(* ===== verification/ThreadPoolConc.v ===== *)
(** * ThreadPoolConc: the threads around the pool

    The steps of [kernel/mt/threadpool.cpp] that other threads can see: each
    critical section of [Enqueue], [Hire] and the worker loop, and the reads
    and writes of the busy counter between them.  [std::condition_variable] is
    not a state: [wait_for] returns after its timeout in any case, so that a
    waiting worker may always come back to its test.  [Join] only stops the
    pool here; its loop over the threads is in [PoolJoin]. *)
From Stdlib Require Import Ascii String.
From stdpp Require Import options.
From S2P Require Import Prelude ThreadPool.

Open Scope Z_scope.

(** A worker: waiting in its critical section, holding a task it took, running
    it, done with it. *)
Inductive worker_state (T : Type) := WWait | WGot (t : T) | WRun (t : T) | WDone.
Arguments WWait {T}. Arguments WGot {T}. Arguments WRun {T}. Arguments WDone {T}.

(** A caller of [Enqueue]: outside, with the two sizes it read, and with the
    number of workers it decided to hire. *)
Inductive caller_state := Idle | Check (numWorkers numTasks : Z) | Hiring (n : Z).

Record sys (T : Type) := MkSys {
  pool : ThreadPool T;
  threads : gmap nat (WorkerType * worker_state T);
  callers : list caller_state;
  enqueued : list T;   (* the history of [PoolTasks.emplace] *)
  taken : list T;      (* of [PoolTasks.pop] *)
  executed : list T    (* of [task()] *)
}.
Arguments MkSys {T}.
Arguments pool {T}.
Arguments threads {T}.
Arguments callers {T}.
Arguments enqueued {T}.
Arguments taken {T}.
Arguments executed {T}.

(** [std::queue::max_size] of [std::function]s. *)
Definition max_tasks : Z := 2 ^ 58.

Section steps.
Context {T : Type} (NDEBUG : bool).

(** The entry of a worker that leaves: detached, then erased by the argument
    of [dbg_trace]. *)
Definition leave_entry (w : nat) (ws : gmap nat bool) : gmap nat bool :=
  match ws !! w with
  | Some _ => if NDEBUG then <[w := false]> ws else delete w ws
  | None => ws
  end.

(** A thread identifier the system can give: no running thread has it, and no
    thread that is still to be joined. *)
Definition fresh_id (s : sys T) (tid : nat) : Prop :=
  threads s !! tid = None ∧ PoolWorkers (pool s) !! tid ≠ Some true.

Definition start_threads (tids : list nat) (m : gmap nat (WorkerType * worker_state T)) :=
  foldr (λ tid m, <[tid := (sExtended, WWait)]> m) m tids.

(** The steps of a worker. *)
Inductive worker_step : sys T → sys T → Prop :=
  | w_take p m cs e tk ex w ty t ts :
      m !! w = Some (ty, WWait) → PoolYet p = true → PoolTasks p = t :: ts →
      worker_step (MkSys p m cs e tk ex)
        (MkSys (with_tasks ts p) (<[w := (ty, WGot t)]> m) cs e (tk ++ [t]) ex)
  | w_busy p m cs e tk ex w ty t :
      m !! w = Some (ty, WGot t) →
      worker_step (MkSys p m cs e tk ex)
        (MkSys (with_busy (PoolBusyWorkers p + 1) p) (<[w := (ty, WRun t)]> m) cs e tk ex)
  | w_run p m cs e tk ex w ty t :
      m !! w = Some (ty, WRun t) →
      worker_step (MkSys p m cs e tk ex) (MkSys p (<[w := (ty, WDone)]> m) cs e tk (ex ++ [t]))
  | w_idle p m cs e tk ex w ty :
      m !! w = Some (ty, WDone) →
      worker_step (MkSys p m cs e tk ex)
        (MkSys (with_busy (PoolBusyWorkers p - 1) p) (<[w := (ty, WWait)]> m) cs e tk ex)
  | w_leave p m cs e tk ex w ty :
      m !! w = Some (ty, WWait) → PoolYet p = true → PoolTasks p = [] → ty ≠ sPersistent →
      worker_step (MkSys p m cs e tk ex)
        (MkSys (with_workers (leave_entry w (PoolWorkers p)) p) (delete w m) cs e tk ex)
  | w_stop p m cs e tk ex w ty :
      m !! w = Some (ty, WWait) → PoolYet p = false →
      worker_step (MkSys p m cs e tk ex) (MkSys p (delete w m) cs e tk ex).

Inductive sys_step : sys T → sys T → Prop :=
  | s_worker s s' : worker_step s s' → sys_step s s'
  | s_enqueue p m cs e tk ex i t :
      cs !! i = Some Idle → PoolYet p = true → Z.of_nat (length (PoolTasks p)) < max_tasks →
      let p' := with_tasks (PoolTasks p ++ [t]) p in
      sys_step (MkSys p m cs e tk ex)
        (MkSys p' m (<[i := Check (Z.of_nat (size (PoolWorkers p'))) (Z.of_nat (length (PoolTasks p')))]> cs)
           (e ++ [t]) tk ex)
  | s_check p m cs e tk ex i nw nt :
      cs !! i = Some (Check nw nt) →
      let n := CheckResize p nw nt in
      sys_step (MkSys p m cs e tk ex)
        (MkSys p m (<[i := if decide (0 < n) then Hiring n else Idle]> cs) e tk ex)
  | s_hire p m cs e tk ex i n tids p' :
      cs !! i = Some (Hiring n) → Z.of_nat (length tids) = n → NoDup tids →
      Forall (fresh_id (MkSys p m cs e tk ex)) tids → Hire tids p = Ret p' →
      sys_step (MkSys p m cs e tk ex) (MkSys p' (start_threads tids m) (<[i := Idle]> cs) e tk ex)
  | s_join p m cs e tk ex :
      sys_step (MkSys p m cs e tk ex) (MkSys (with_yet false p) m cs e tk ex).

(** ** Updating one thread *)

Lemma threads_update (m : gmap nat (WorkerType * worker_state T)) w a b :
  m !! w = Some a →
  ∃ rest, map_to_list m ≡ₚ (w, a) :: rest ∧ map_to_list (<[w := b]> m) ≡ₚ (w, b) :: rest ∧
    map_to_list (delete w m) ≡ₚ rest.
Proof.
  intros Hw. exists (map_to_list (delete w m)). split_and!; [|  |done].
  - symmetry. by apply map_to_list_delete.
  - rewrite <- insert_delete_eq. apply map_to_list_insert. apply lookup_delete_eq.
Qed.

Lemma start_threads_lookup tids m w :
  start_threads tids m !! w = if decide (w ∈ tids) then Some (sExtended, WWait) else m !! w.
Proof.
  induction tids as [|tid tids IH]; cbn [start_threads foldr]; [|fold (start_threads tids m)].
  - by rewrite decide_False by apply not_elem_of_nil.
  - destruct (decide (w = tid)) as [->|Hne].
    + by rewrite lookup_insert_eq, decide_True by left.
    + rewrite lookup_insert_ne, IH by done. apply decide_ext. rewrite elem_of_cons. intuition done.
Qed.

Lemma start_threads_list tids m :
  NoDup tids → Forall (λ tid, m !! tid = None) tids →
  map_to_list (start_threads tids m) ≡ₚ ((λ tid, (tid, (sExtended, WWait))) <$> tids) ++ map_to_list m.
Proof.
  induction tids as [|tid tids IH]; cbn [start_threads foldr fmap list_fmap app]; [done|]. fold (start_threads tids m).
  intros [Hn Hnd]%NoDup_cons [Hf Hall]%Forall_cons. rewrite map_to_list_insert; [by rewrite IH|].
  by rewrite start_threads_lookup, decide_False.
Qed.

Lemma Hire_spec tids (p p' : ThreadPool T) :
  Hire tids p = Ret p' →
  PoolYet p' = PoolYet p ∧ PoolInitWorkers p' = PoolInitWorkers p ∧ PoolMaxWorkers p' = PoolMaxWorkers p ∧
  PoolBusyWorkers p' = PoolBusyWorkers p ∧ PoolTasks p' = PoolTasks p ∧
  size (PoolWorkers p') = (size (PoolWorkers p) + length tids)%nat ∧
  dom (PoolWorkers p') = dom (PoolWorkers p) ∪ list_to_set tids.
Proof.
  revert p. induction tids as [|tid tids IH]; intros p; cbn [Hire].
  - intros [= <-]. split_and!; [done..|by rewrite Nat.add_0_r|]. simpl. by rewrite union_empty_r_L.
  - unfold Hire_one. case_decide; [done|]. cbn [with_index PoolWorkers].
    destruct (PoolWorkers p !! tid) as [x|] eqn:Hx; [done|]. outcome_simpl.
    intros Hrun%IH. cbn in Hrun. destruct Hrun as (H1 & H2 & H3 & H4 & H5 & H6 & H7). split_and!; [done..| |].
    + rewrite H6, map_size_insert_None by done. simpl. lia.
    + rewrite H7, dom_insert_L. simpl. by rewrite (union_comm_L {[tid]}), <- union_assoc_L.
Qed.

(** ** Tasks are neither lost nor run twice *)

Definition task_of (x : nat * (WorkerType * worker_state T)) : option T :=
  match x.2.2 with WGot t | WRun t => Some t | _ => None end.

(** The tasks the workers hold. *)
Definition in_hand (m : gmap nat (WorkerType * worker_state T)) : list T := omap task_of (map_to_list m).

Definition tasks_conserved (s : sys T) : Prop :=
  enqueued s = taken s ++ PoolTasks (pool s) ∧ taken s ≡ₚ executed s ++ in_hand (threads s).

Lemma omap_permutation {A B} (f : A → option B) l k : l ≡ₚ k → omap f l ≡ₚ omap f k.
Proof. intros H. induction H; simpl; repeat case_match; eauto using Permutation. Qed.

Lemma in_hand_update m w a b :
  m !! w = Some a →
  ∃ rest, in_hand m ≡ₚ option_list (task_of (w, a)) ++ rest ∧
    in_hand (<[w := b]> m) ≡ₚ option_list (task_of (w, b)) ++ rest ∧ in_hand (delete w m) ≡ₚ rest.
Proof.
  intros Hw. destruct (threads_update m w a b Hw) as (rest & H1 & H2 & H3).
  exists (omap task_of rest). unfold in_hand. split_and!.
  - rewrite (omap_permutation _ _ _ H1). simpl. by destruct (task_of _).
  - rewrite (omap_permutation _ _ _ H2). simpl. by destruct (task_of _).
  - by apply omap_permutation.
Qed.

WORK INSTRUCTION: With "NDEBUG" as the string to look for, count the matching lines above and give the number by itself.

ANSWER BOX: 2